We found that some of our blocks required a background image to extend above and below the block using padding, while others only needed margins on the top and bottom. This inconsistency prevented us from relying on the default margin collapse behaviour.

While we still wanted to maintain a visual balance between the blocks, we realized the need for a fresh approach. We needed to find a way to cancel out the extra space when two blocks of the same theme were stacked together.

Spacing between the same and different background themes

Building our solution

Let’s say you have a page template that requires a 50px gap between each section. When the adjacent sections have a different background colour, you want 50px of padding between the elements and the background colour edge. If the adjacent sections have the same background colour, there is a 50px gap between the sections’ elements. There are many ways to solve this, such as strict layout ordering or using JavaScript to set CSS styles dynamically. We’ve found a scalable way to handle this with CSS and HTML only: using HTML data attributes and CSS sibling selectors to set the desired spacing dynamically.

First, create a custom parent class where all the selector rules will be nested. We named ours ‘themed-block-spacing’. To make this happen with CSS, we made sure that all of our blocks were <section> tags and gave them a data attribute to track their themes, such as ‘data-blockTheme=”dark”’.

<main className="themed-block-spacing">
    <section data-blockTheme="light">
        {block content}
    </section>

    <section data-blockTheme="dark">
        {block content}
    </section>

    <section data-blockTheme="dark">
        {block content}
    </section>

    <section data-blockTheme="light">
        {block content}
    </section>
</main>

A light section with two dark sections followed by a light section

Start by creating a new CSS file, such as block-spacing.css. Then, extend the default Tailwind utilities using the @layer directive.

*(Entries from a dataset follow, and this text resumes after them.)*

(** The request did nothing to the stored rows and sent at most the
    [select] of [username]. *)
Definition read_only (username : string) (w w' : world) : Prop :=
  table w' = table w ∧
  (statements w' = statements w ∨
   statements w' = (statements w ++ [Select username])%list).

(** ** Facts about the matcher *)

Lemma in_range_between c lo hi :
  Re.in_range c (lo, hi) = true ↔ between lo hi c.
Proof.
  unfold Re.in_range, between; simpl.
  rewrite andb_true_iff, !Nat.leb_le. tauto.
Qed.

Lemma in_set_digits c : Re.in_set digits c = true ↔ digit c.
Proof.
  unfold Re.in_set, digits, digit; simpl.
  rewrite orb_false_r. apply in_range_between.
Qed.

Lemma in_set_alnum c : Re.in_set alnum c = true ↔ alphanumeric c.
Proof.
  unfold Re.in_set, alnum, alphanumeric; simpl.
  rewrite orb_false_r, !orb_true_iff, !in_range_between. tauto.
Qed.

Lemma between_space c : between " " " " c ↔ c = " "%char.
Proof.
  unfold between. split; [|intros ->; lia].
  intros H. rewrite <- (ascii_nat_embedding c).
  replace (nat_of_ascii c) with (nat_of_ascii " ") by lia. reflexivity.
Qed.

Lemma in_set_alnum_space c :
  Re.in_set alnum_space c = true ↔ alphanumeric_or_space c.
Proof.
  unfold Re.in_set, alnum_space, alphanumeric_or_space, alphanumeric; simpl.
  rewrite orb_false_r, !orb_true_iff, !in_range_between, between_space. tauto.
Qed.

Lemma all_chars_impl (P Q : ascii → Prop) s :
  (∀ c, P c → Q c) → all_chars P s → all_chars Q s.
Proof. intros HPQ. induction s; simpl; intuition. Qed.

To refer to the parent selector (themed-block-spacing) use the & symbol. Then add an attribute selector to select all the section elements with that theme section[data-blockTheme=”dark”].

The next-sibling combinator is then used to add styles to a section immediately following a section of the same theme. So, in the case of & section[data-blockTheme="dark"] + section[data-blockTheme="dark"], we are targeting the section with a dark theme that is preceded by another section with a dark theme.

Now, you can apply additional rules when two of the same components are stacked together. Use the @apply directive to apply Tailwind’s utility classes.

@layer utilities {

  .themed-block-spacing {

    /* when 2 dark blocks in a row, remove the top padding on the second block */
    & section[data-blockTheme="dark"] + section[data-blockTheme="dark"] {
      @apply pt-0;
    }

    /* when 2 light blocks in a row, remove the top padding on the second block */
    & section[data-blockTheme="light"] + section[data-blockTheme="light"] {
      @apply pt-0;
    }

    /* when 2 grey blocks in a row, remove the top padding on the second block */
    & section[data-blockTheme="neutral"] + section[data-blockTheme="neutral"] {
      @apply pt-0;
    }
  }
}

Our Tailwind class removes the padding-top for the second section when two of the same theme are stacked.

Conclusion

Now that we’ve implemented our solution, our blocks will maintain visual balance and spacing regardless of their theme. This solution works well when there are only a few themes in your style library; otherwise, the number of rules can become difficult to manage.

In a world where content editors want the flexibility to drag and drop different types of blocks around a page, this strategy helps enforce design standards like spacing. It can also be used to customize font styles, set positioning, or deal with various sizes of background images. As layouts become more templated but still demand creativity, flexibility, and scalability, approaches like these make development fun!